“Orang yang sangat menilai tujuan‑tujuan materialistik seperti uang, kepemilikan, citra, dan status melaporkan tingkat kesejahteraan pribadi serta kesehatan psikologis yang lebih rendah dibanding mereka yang menilai tujuan intrinsik seperti pertumbuhan diri, hubungan dekat, dan keterlibatan dalam komunitas.”
Narasi lawan terhadap orientasi “memiliki” sangat banyak dalam Al‑Qur’an. Kitab ini berulang kali menegaskan bahwa nilai manusia tidak diukur dari kepemilikan, melainkan dari kesadaran, amal, dan ketulusan.
Narasi Lawan dalam Al‑Qur’an terhadap “modus memiliki”
QS. Al‑Takatsur (102:1‑2)
“Bermegah‑megahan telah melalaikan kamu, sampai kamu masuk ke dalam kubur.”
Kritik langsung terhadap mentalitas akumulasi: manusia sibuk menghitung harta, lupa menghitung makna.
QS. Al‑Hadid (57:20)
“Kehidupan dunia hanyalah permainan dan senda gurau, perhiasan dan saling bermegah‑megahan dalam kekayaan dan anak keturunan.”
Dunia digambarkan sebagai panggung ilusi; kepemilikan hanyalah dekorasi sementara.
QS. Al‑Humazah (104:1‑3)
“Celakalah bagi setiap pengumpat dan pencela, yang mengumpulkan harta dan menghitung‑hitungnya, ia mengira hartanya akan mengekalkannya.”
Di sini, having mode menjadi penyakit spiritual: mengira benda bisa memberi keabadian.
QS. Al‑Qasas (28:76‑82)
Kisah Qarun adalah alegori klasik tentang manusia yang tenggelam dalam kepemilikan. Ia menolak berbagi, dan akhirnya ditelan bumi—simbol kehancuran ego materialistik.
QS. Al‑Layl (92:18‑21)
“Yang memberikan hartanya untuk membersihkan diri, bukan karena ingin balasan, tetapi semata mencari keridaan Tuhannya.”
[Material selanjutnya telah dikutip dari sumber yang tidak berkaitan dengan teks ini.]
(** C33. Reading the address back: for an IPv4 address [o0.o1.o2.o3]
    stored by lwIP in network byte order, the bytes [memcpy] copies on the
    little-endian ARM9 are [o0], [o1], [o2], [o3] in that order, so the
    main loop's test [addr_bytes[0] == 10] holds exactly on 10.x.x.x
    networks. *)
Theorem addr_byte_ip4 o0 o1 o2 o3 :
  0 <= o0 < 2 ^ 8 -> 0 <= o1 < 2 ^ 8 -> 0 <= o2 < 2 ^ 8 -> 0 <= o3 < 2 ^ 8 ->
  addr_byte (ip4 o0 o1 o2 o3) 0 = o0 /\ addr_byte (ip4 o0 o1 o2 o3) 1 = o1 /\
  addr_byte (ip4 o0 o1 o2 o3) 2 = o2 /\ addr_byte (ip4 o0 o1 o2 o3) 3 = o3.
Proof.
  intros H0 H1 H2 H3. unfold addr_byte, ip4. change 255 with (Z.ones 8).
  repeat split; Z.bitblast; byte_bits.
Qed.

(** Switching the top view (a helper the loop no longer calls): after [UU::SwitchTopMode m] (which updates
    the chosen view and the store's sprites), [UU::Draw] draws the grid
    exactly when the store is valid and [m] is [Grid], the list exactly
    when it is valid and [m] is [List], and "Invalid UniStore" otherwise. *)
Theorem SwitchTopMode_Draw u m :
  trace (SwitchTopMode u m) = trace u ++ [AUpdate m; AUpdateSprites] /\
  (DGrid ∈ Draw (SwitchTopMode u m) <-> StoreValid u = true /\ m = Grid) /\
  (DList ∈ Draw (SwitchTopMode u m) <-> StoreValid u = true /\ m = List) /\
  (DInvalidStore ∈ Draw (SwitchTopMode u m) <-> StoreValid u = false).
Proof.
  split; [reflexivity |].
  unfold Draw, SwitchTopMode, emit, set_TMode. cbn.
  destruct (StoreValid u), m; cbn; rewrite ?elem_of_cons, ?elem_of_nil; intuition congruence.
Qed.

(** ** Examples and witnesses *)

(** A boot that finds NitroFS at its third location, a frame on a home
    network, then a frame on a 10.x.x.x network: the 10,000-byte file is
    written, one download ran, and the loop is stalled. *)
Example handler_downloads_once :
  match @Handler heap_unbounded sd_card boot_env uu0
          [idle_frame (ip4 192 168 1 2) 0; idle_frame (ip4 10 0 0 1) 0;
           idle_frame (ip4 10 0 0 1) KEY_START] with
  | Ok u => ph u = Stalled /\ downloads (trace u) = 1%nat /\
            (λ d, Z.of_nat (length d)) <$> disk u !! hi_path = Some 10000
  | _ => False
  end.
Proof. vm_compute. repeat split. Qed.

(** START on a home network: the configuration is saved and 0 returned. *)
Example handler_start_exits :
  match @Handler heap_unbounded sd_card boot_env uu0
          [idle_frame (ip4 192 168 1 2) KEY_B; idle_frame (ip4 192 168 1 2) KEY_START] with
  | Ok u => ph u = Returned 0 /\ last (trace u) = Some ASave /\ disk u = ∅
  | _ => False
  end.
Proof. vm_compute. repeat split. Qed.

Lemma reachable_loop_inv_witness :
  exists u, @reachable heap_unbounded sd_card uu0 u /\ ph u = Stalled /\ loop_inv uu0 u.
Proof.
  pose (f := idle_frame (ip4 10 0 0 1) 0).
  pose (u := match @frame heap_unbounded sd_card uu0 f with Ok u => u | _ => uu0 end).
  assert (E : @frame heap_unbounded sd_card uu0 f = Ok u) by (vm_compute; reflexivity).
  exists u. split; [exact (reach_frame uu0 uu0 f u (reach_start uu0) E) |].
  split; [vm_compute; reflexivity |].
  apply (@reachable_loop_inv heap_unbounded sd_card uu0 u);
    [reflexivity | reflexivity | exact (reach_frame uu0 uu0 f u (reach_start uu0) E)].
Defined.

Lemma run_hangs_only_on_silent_client_witness :
  (exists u', @run heap_unbounded sd_card uu0
                [idle_frame (ip4 192 168 1 2) KEY_B; idle_frame (ip4 10 0 0 1) 0] = Ok u') /\
  @run heap_unbounded sd_card uu0 [silent_frame; idle_frame (ip4 10 0 0 1) 0] = Hang.
Proof.
  destruct (@run_hangs_only_on_silent_client heap_unbounded sd_card uu0
              [idle_frame (ip4 10 0 0 1) 0]) as [_ H2].
  destruct (@run_hangs_only_on_silent_client heap_unbounded sd_card uu0
              [idle_frame (ip4 192 168 1 2) KEY_B; idle_frame (ip4 10 0 0 1) 0]) as [H1 _].
  split.
  - apply H1; [reflexivity |].
    repeat constructor; first [left; cbn; lia | vm_compute; discriminate].
  - apply H2; [reflexivity | reflexivity | cbn; lia | reflexivity].
Defined.

Lemma Handler_serves_bound_socket_witness :
  exists u, @Handler heap_unbounded sd_card boot_env uu0
              [idle_frame (ip4 192 168 1 2) KEY_B; idle_frame (ip4 10 0 0 1) 0] = Ok u /\
    0 <= socket_ret (net boot_env) /\ echo u = MkGlobals (socket_ret (net boot_env)) local_addr /\
    exists ev, trace u = trace uu0 ++ ev /\ Forall (on_app_listener (socket_ret (net boot_env))) ev.
Proof.
  pose (fs := [idle_frame (ip4 192 168 1 2) KEY_B; idle_frame (ip4 10 0 0 1) 0]).
  pose (u := match @Handler heap_unbounded sd_card boot_env uu0 fs with Ok u => u | _ => uu0 end).
  assert (E : @Handler heap_unbounded sd_card boot_env uu0 fs = Ok u) by (vm_compute; reflexivity).
  exists u. split; [exact E |].
  exact (@Handler_serves_bound_socket heap_unbounded sd_card boot_env uu0 fs u E).
Defined.

Lemma frame_downloads_witness :
  exists ev, @frame heap_unbounded sd_card uu0 (idle_frame (ip4 10 0 0 1) 0) =
    Ok (MkUU Stalled false Grid true globals0 dl_reset
             (<[hi_path := concat (xfer_body hi_transfer)]> ∅) ([] ++ ev)) /\
    last ev = Some (APrintResult 0).
Proof.
  apply (@frame_downloads heap_unbounded sd_card uu0 (idle_frame (ip4 10 0 0 1) 0)
           [NNonblock 0; NAccept 0 (-1)]);
    [reflexivity | reflexivity | reflexivity | vm_compute; reflexivity |
     vm_compute; reflexivity | intros; reflexivity | reflexivity | cbn; lia |
     reflexivity | vm_compute; discriminate].
Defined.

Lemma download_stalls_forever_witness :
  exists u1 r, @frame one_page_heap sd_card uu0 (idle_frame (ip4 10 0 0 1) 0) = Ok u1 /\
    ph u1 = Stalled /\ last (trace u1) = Some (APrintResult r) /\
    @run one_page_heap sd_card uu0 [idle_frame (ip4 10 0 0 1) 0; idle_frame 0 KEY_START] =
      Ok (emit u1 (repeat AVBlank (length [idle_frame 0 KEY_START]))).
Proof.
  apply (@download_stalls_forever one_page_heap sd_card uu0 (idle_frame (ip4 10 0 0 1) 0)
           [NNonblock 0; NAccept 0 (-1)]);
    [reflexivity | reflexivity | reflexivity | vm_compute; reflexivity |
     vm_compute; reflexivity | vm_compute; discriminate].
Defined.

Lemma start_leaves_witness :
  exists ev, @frame heap_unbounded sd_card uu0 (idle_frame (ip4 192 168 1 2) KEY_START) =
    Ok (set_ph (emit uu0 ev) (Returned 0)) /\ last ev = Some ASave /\ downloads ev = 0%nat.
Proof.
  apply (@start_leaves heap_unbounded sd_card uu0 (idle_frame (ip4 192 168 1 2) KEY_START)
           [NNonblock 0; NAccept 0 (-1)]);
    [reflexivity | reflexivity | vm_compute; reflexivity | vm_compute; discriminate |
     reflexivity].
Defined.

Lemma Initialize_order_witness :
  fat_ok boot_env = true /\ lSocket boot_globals = socket_ret (net boot_env) /\
  exists tried rest,
    boot_events = [AKeysSetRepeat 20 8; AFatInit] ++ map ANitroFSInit tried ++
                  map AMkdir uu_dirs ++ rest /\
    tried `prefix_of` [ARGV0 boot_env; NITRO_LOCAL; NITRO_NDS] /\
    Forall (λ p, nitro_ok boot_env p = false) (removelast tried) /\
    (exists p, last tried = Some p /\ nitro_ok boot_env p = true).
Proof. apply (Initialize_order boot_env globals0 boot_globals boot_events). vm_compute. reflexivity. Defined.

Lemma ScanInput_touch_bounds_witness :
  ScanInput 0 0 (255, 191) = (0, 0, (255 * 5 / 4, 191 * 5 / 4)) /\
  0 <= 255 * 5 / 4 < 320 /\ 0 <= 191 * 5 / 4 < 240.
Proof. apply ScanInput_touch_bounds; lia. Defined.

Lemma addr_byte_ip4_witness :
  addr_byte (ip4 10 0 0 1) 0 = 10 /\ addr_byte (ip4 10 0 0 1) 1 = 0 /\
  addr_byte (ip4 10 0 0 1) 2 = 0 /\ addr_byte (ip4 10 0 0 1) 3 = 1.
Proof. apply addr_byte_ip4; lia. Defined.

End App.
Ini adalah being mode versi Qur’ani: memberi bukan untuk memiliki, tapi untuk menjadi.
Inti Pesan Qur’ani
Al‑Qur’an menempatkan kepemilikan sebagai amanah, bukan identitas. Ia menolak logika “aku punya, maka aku ada,” dan menggantinya dengan “aku memberi, maka aku hidup.”
Inti Pesan Qur’ani
Al‑Qur’an menempatkan kepemilikan sebagai amanah, bukan identitas. Ia menolak logika “aku punya, maka aku ada,” dan menggantinya dengan “aku memberi, maka aku hidup.”